Selon le leader de la CGTP, « pour l’augmentation générale des salaires, pour l’augmentation des salaires nationaux, pour éradiquer la pauvreté au travail et ce qui affecte les enfants des travailleurs, ce qui est urgent et nécessaire est de se conformer à la Constitution »

« Le plan d’action n’ajoute pas, il arrête plutôt ce processus qui ne fera avancer qu’avec le combat et avec notre action », a-t-il défendu.

Isabel Camarinha a condamné des concepts tels que «l’emploi adaptable», la défense selon laquelle «la flexibilité doit être garantie aux employeurs» ou l’admission de «la précarité, une véritable blessure de travail».

Pour le leader de la CGTP, il est ainsi «exclu la possibilité que le pilier serve à augmenter les salaires ou à promouvoir l’emploi avec droits».

« Même les licenciements sans juste cause, que notre législation nationale interdit, figurent dans le pilier comme possible, avec une juste compensation adéquate », a-t-il souligné.

Dans ce qu’elle a qualifié de «menu du revers», Isabel Camarinha a déclaré qu ‘«il y a encore la thèse selon laquelle les allocations de chômage ne devraient pas être trop élevées pour éviter de décourager le retour au travail».

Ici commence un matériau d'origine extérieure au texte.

(** Starting downloads. *)
Lemma done_with_grows s s' p : grows s s' -> done_with s p -> done_with s' p.
Proof. intros [_ _ Hr [l Hc]] (q & Hs & Hq). exists q. split; [done|]. rewrite Hr, Hc. destruct Hq; [left; apply elem_of_app; by left|auto]. Qed.
Lemma still_nil s : still_running s [] = Z.of_nat (length (s_running s)).
Proof.
  unfold still_running. f_equal. induction (s_running s) as [|p l IH]; [done|]. cbn [List.filter].
  rewrite bool_decide_eq_false_2 by (cbn; apply not_elem_of_nil). cbn [negb length]. by rewrite IH.
Qed.
Lemma add_inv P m p rest : inv P [] m -> m_waiting m = p :: rest ->
  let '(b, s') := add (m_st m) p in
  let m' := Mst s' (if b then rest else []) (m_active m + 1) (m_err m || negb b) (m_updated m) in
  inv P [] m' /\ (work m' < work m)%nat.
Proof.
  intros [I1 I2 I3 I4 I5 I6 I7 I8] Ew. rewrite Ew in I2, I3, I4. apply Forall_cons in I2 as [N1 N2]. apply Forall_cons in I3 as [[F1 F2] F3]. apply NoDup_cons in I4 as [D1 D2].
  destruct (add (m_st m) p) as [b s'] eqn:E. destruct (add_spec _ _ _ _ N1 E) as (Hg & Hnx & Hcase). cbv zeta. set (s := m_st m) in *.
  assert (exists new, s_running s' = s_running s ++ new /\ (length new <= 1)%nat /\ (total new <= weight p)%nat /\ (forall q, q ∈ new -> same_file p q) /\
    (forall a, a ∈ s_asked s' -> a ∈ s_asked s \/ a.1 ∈ ids new) /\ (b = true -> (exists q, same_file p q /\ (q ∈ new \/ q ∈ s_complete s')))) as (new & Hrun & Hlen & Htot & Hnew & Hask & Hb).
  { destruct Hcase as [(Hr & Ha & Hq)|(-> & q & url & Hs & Hlo & Hr & Ha)].
    - exists []. rewrite app_nil_r. split_and!; [done|cbn; lia|cbn; lia|by intros q ?%elem_of_nil|rewrite Ha; auto|]. intros Hb. destruct (Hq Hb) as (q & ? & ?). eauto.
    - exists [q]. split_and!; [done|done| |by intros x ->%list_elem_of_singleton| |].
      + cbv [total sum_list_with]. pose proof (sf_sig _ _ Hs) as H1. pose proof (sf_dlsig _ _ Hs) as H2. unfold weight. rewrite H1, H2. lia.
      + rewrite Ha. intros a [?| ->%list_elem_of_singleton]%elem_of_app; [auto|]. right. cbn. rewrite (sf_id _ _ Hs). by left.
      + intros _. exists q. split; [done|]. left. by left. }
  assert (Forall (fun q => y_id q = y_id p) new) as Hid by (apply Forall_forall; intros q Hq; apply (sf_id _ _ (Hnew q Hq))).
  split; [split; cbn [m_st m_waiting m_active m_err]|].
  - destruct I1 as [O1 O2 O3]. split; rewrite Hrun.
    + unfold ids. rewrite fmap_app. apply NoDup_app. split_and!; [done| |destruct new as [|? [|]]; [constructor|apply NoDup_singleton|cbn in Hlen; lia]].
      intros x Hx (q & -> & Hq)%list_elem_of_fmap. rewrite Forall_forall in Hid. apply F2. by rewrite <- (Hid q Hq).
    + apply Forall_app. rewrite Hnx. split; [done|]. eapply Forall_impl; [exact Hid|]. cbn beta. intros q ->. done.
    + apply Forall_app. split; [done|]. apply Forall_forall. intros q Hq. eapply names_ok_same; [by apply Hnew|done].
  - destruct b; [done|constructor].
  - destruct b; [|constructor]. rewrite Hnx. apply Forall_forall. intros q Hq. rewrite Forall_forall in F3. destruct (F3 q Hq) as [Hq1 Hq2]. split; [done|]. rewrite Hrun.
    unfold ids. rewrite fmap_app. intros [?|(x & Hx & Hin)%list_elem_of_fmap]%elem_of_app; [done|]. apply D1. rewrite Forall_forall in Hid. rewrite <- (Hid x Hin), <- Hx.
    unfold ids. apply list_elem_of_fmap. by exists q.
  - destruct b; [done|constructor].
  - rewrite still_nil in *. rewrite Hrun, length_app. lia.
  - intros a Ha. destruct Hg as [_ _ Hres _]. rewrite Hres, Hrun. unfold ids. rewrite fmap_app. destruct (Hask a Ha) as [Ho|Hn].
    + destruct (I6 a Ho) as [->|[?|?]]; [by left|right; left; apply elem_of_app; by left|right; by right].
    + right. left. apply elem_of_app. by right.
  - intros q d Hq Hd. destruct Hg as [Hk _ Hres _]. rewrite Hres in Hq. destruct (I7 q d Hq Hd) as [? ?]. split; [done|by apply Hk].
  - intros x Hx. destruct (I8 x Hx) as [->|[(q & Hs & [Hq|Hq])|Hd]]; [by left| | |right; right; by eapply done_with_grows].
    + rewrite Ew in Hq. destruct b; [|left; by rewrite orb_true_r]. apply elem_of_cons in Hq as [->|Hq]; [|right; left; eauto].
      destruct (Hb eq_refl) as (q' & Hs' & [Hq|Hq]); [right; left; exists q'; split; [by etrans|right; rewrite Hrun; apply elem_of_app; by right]|].
      right. right. exists q'. split; [by etrans|auto].
    + right. left. exists q. split; [done|]. right. rewrite Hrun. apply elem_of_app. by left.
  - unfold work. cbn [m_st m_waiting]. rewrite Hrun, total_weight_app, Ew. change (m_st m) with s.
    change (sum_list_with (fun p => S (weight p)) (p :: rest)) with (S (weight p) + sum_list_with (fun p => S (weight p)) rest)%nat. destruct b; cbn [sum_list_with]; lia.
Qed.
Lemma fill_inv P m : inv P [] m -> let m' := fill fopen_ok max_streams m in
  inv P [] m' /\ (m' = m /\ (m_waiting m = [] \/ max_streams <= m_active m) \/ (work m' < work m)%nat).
Proof.
  cbv zeta. remember (m_waiting m) as w eqn:Ew. revert m Ew. induction w as [|p rest IH]; intros m Ew Hinv.
  - unfold fill. rewrite <- Ew. cbn [start_downloads]. rewrite orb_false_r.
    assert (Mst (m_st m) [] (m_active m) (m_err m) (m_updated m) = m) as -> by (destruct m; cbn in *; congruence). auto.
  - unfold fill. rewrite <- Ew. cbn [start_downloads]. destruct (Z.ltb_spec (m_active m) max_streams) as [Hlt|Hge].
    2: { rewrite orb_false_r. assert (Mst (m_st m) (p :: rest) (m_active m) (m_err m) (m_updated m) = m) as -> by (destruct m; cbn in *; congruence). auto. }
    pose proof (add_inv P m p rest Hinv (eq_sym Ew)) as Ha. destruct (add (m_st m) p) as [b s'] eqn:E. destruct b; cbv zeta in Ha; destruct Ha as [Ha Hw].
    + rewrite orb_false_r in Ha, Hw. specialize (IH (Mst s' rest (m_active m + 1) (m_err m) (m_updated m)) eq_refl Ha). unfold fill in IH. cbn [m_st m_active m_waiting m_err m_updated] in IH.
      destruct (start_downloads fopen_ok max_streams s' (m_active m + 1) rest) as [[[s2 a2] w2] f2]. destruct IH as [IH1 IH2]. split; [done|]. right.
      destruct IH2 as [[-> _]|?]; [done|lia].
    + split; [done|by right].
Qed.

Selon le leader de la CGTP, «le plan d’action ne s’arrête pas à la pression sur les droits de ceux qui travaillent, il attaque aussi le droit à la retraite avec un ensemble de formulations qui ouvrent la porte à un relèvement de l’âge de la retraite».

«Il est impossible de rendre compatible le concept de société de progrès et de justice sociale avec ce projet», a-t-il déclaré, affirmant que «le plan d’action [vem] freiner et remettre les droits sociaux fondamentaux dans le domaine des affaires », comme« l’école publique de qualité gratuite et inclusive », qui« a dans le document de l’Union européenne le contrepoint d’une éducation qui doit avoir des prix abordables ».

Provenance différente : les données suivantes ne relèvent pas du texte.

Lemma commit_needs_lock_witness :
  ex_run (ex_handle false None) false ex_prepared /\ label <$> (ex_commit ex_prepared).2 = [(false, lit "a")] /\
  lockfd ex_prepared = true.
Proof.
  split; [exact ex_run_prepared|]. split; [vm_compute; reflexivity|].
  destruct (commit_needs_lock (fun _ => 15) (fun _ => 1) (fun _ => lit "core") (fun _ _ => 1) (fun _ => false) pkg_id (fun _ => None)
    (fun _ => None) ex_local [] ex_ok ex_ok ex_ok ex_ok (fun h _ => ex_ok h) (fun h _ => ex_ok h) (ex_handle false None) false ex_prepared)
    as [_ [H|H]]; [exact ex_tame..|intros p; exact ex_tame|intros p; exact ex_tame|reflexivity|exact ex_run_prepared| |exact H|discriminate H].
  vm_compute. discriminate.
Defined.

(** An update of the repositories between preparing and committing: the commit
    does its work without the lock. *)
Theorem commit_without_lock :
  exists h, ex_run (ex_handle false None) true h /\ lockfd h = false /\ label <$> (ex_commit h).2 = [(false, lit "a")].
Proof.
  exists (handle_unlock UNLINKED ex_prepared).2. split; [|split; vm_compute; reflexivity].
  eapply (ex_extend false _ true _ _ ex_run_prepared); [|vm_compute; reflexivity]. apply step_update.
  exists (lit ".db"), (lit "/tmp/"), 0, (fun _ => 0), (fun _ => false), DbUpdate.ex_attempts, true, true, true, UNLINKED, DbUpdate.ex_dbs, false.
  do 3 eexists. vm_compute. reflexivity.
Qed.

End Life.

« La même jauge de prix abordables est utilisée pour la santé », a-t-il ajouté.

Selon Isabel Camarinha, «ce que le pilier et le plan d’action représentent, dans cet ensemble de droits et de domaines, c’est une pression pour niveler vers le bas».

Défini par la présidence portugaise comme le point culminant du semestre, le Sommet social a au centre de l’ordre du jour le plan d’action du socle européen des droits sociaux, présenté par la Commission européenne en mars, qui prévoit trois grands objectifs pour 2030: ont au moins 78% de la population active, 60% des travailleurs reçoivent une formation chaque année et retirent 15 millions de personnes, dont cinq millions d’enfants, menacées de pauvreté et d’exclusion sociale.